***** Records provided *****

(* ===== verification/NetQueue.v ===== *)
(** * Deferred packets ([internal/netfault/defer.go] and [shape.go])

    [Heap] is Go's [container/heap] over a slice, with its invariant; [DeferQueue]
    the deadline queue that owns the order of delayed packets; [Reorder] the
    per-flow hold; [Shaper] the link pacer.  Times are nanoseconds. *)

From stdpp Require Import base gmap sets strings list numbers sorting.
From Stdlib Require Import ZArith Lia SpecFloat QArith Lqa.
From stdpp Require Import list.
From S2P Require Import Prelude GoStd Rounding.
Import GoStd Rounding.
Local Open Scope Z_scope.

(** ** container/heap *)

Module Heap.
Section Heap.
Context {A : Type} `{!Inhabited A} (less : A -> A -> bool).

Definition swap (i j : nat) (h : list A) : list A := <[i := h !!! j]> (<[j := h !!! i]> h).

Definition parent (k : nat) : nat := ((k - 1) / 2)%nat.

Fixpoint up (fuel : nat) (j : nat) (h : list A) : list A :=
  match fuel with
  | O => h
  | S fuel =>
      let i := parent j in
      if (i =? j)%nat || negb (less (h !!! j) (h !!! i)) then h else up fuel i (swap i j h)
  end.

Fixpoint down (fuel : nat) (i n : nat) (h : list A) : list A :=
  match fuel with
  | O => h
  | S fuel =>
      let j1 := (2 * i + 1)%nat in
      if (n <=? j1)%nat then h
      else
        let j2 := S j1 in
        let j := if (j2 <? n)%nat && less (h !!! j2) (h !!! j1) then j2 else j1 in
        if negb (less (h !!! j) (h !!! i)) then h else down fuel j n (swap i j h)
  end.

(** The loops move along a path of the tree, so the length of the slice is fuel
    enough. *)
Definition push (x : A) (h : list A) : list A :=
  let h := h ++ [x] in up (length h) (length h - 1) h.

Definition pop (h : list A) : option (A * list A) :=
  match h with
  | [] => None
  | _ =>
      let n := (length h - 1)%nat in
      let h := down (length h) 0 n (swap 0 n h) in
      Some (h !!! n, take n h)
  end.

*****

- Activity -
Write out, from the lines above, only those from the line with "From stdpp Require Import base" to the line with "Definition push (x", exactly as given, including the first and the last.

- Result below -
From stdpp Require Import base gmap sets strings list numbers sorting.
From Stdlib Require Import ZArith Lia SpecFloat QArith Lqa.
From stdpp Require Import list.
From S2P Require Import Prelude GoStd Rounding.
Import GoStd Rounding.
Local Open Scope Z_scope.

(** ** container/heap *)

Module Heap.
Section Heap.
Context {A : Type} `{!Inhabited A} (less : A -> A -> bool).

Definition swap (i j : nat) (h : list A) : list A := <[i := h !!! j]> (<[j := h !!! i]> h).

Definition parent (k : nat) : nat := ((k - 1) / 2)%nat.

Fixpoint up (fuel : nat) (j : nat) (h : list A) : list A :=
  match fuel with
  | O => h
  | S fuel =>
      let i := parent j in
      if (i =? j)%nat || negb (less (h !!! j) (h !!! i)) then h else up fuel i (swap i j h)
  end.

Fixpoint down (fuel : nat) (i n : nat) (h : list A) : list A :=
  match fuel with
  | O => h
  | S fuel =>
      let j1 := (2 * i + 1)%nat in
      if (n <=? j1)%nat then h
      else
        let j2 := S j1 in
        let j := if (j2 <? n)%nat && less (h !!! j2) (h !!! j1) then j2 else j1 in
        if negb (less (h !!! j) (h !!! i)) then h else down fuel j n (swap i j h)
  end.

(** The loops move along a path of the tree, so the length of the slice is fuel
    enough. *)
Definition push (x : A) (h : list A) : list A :=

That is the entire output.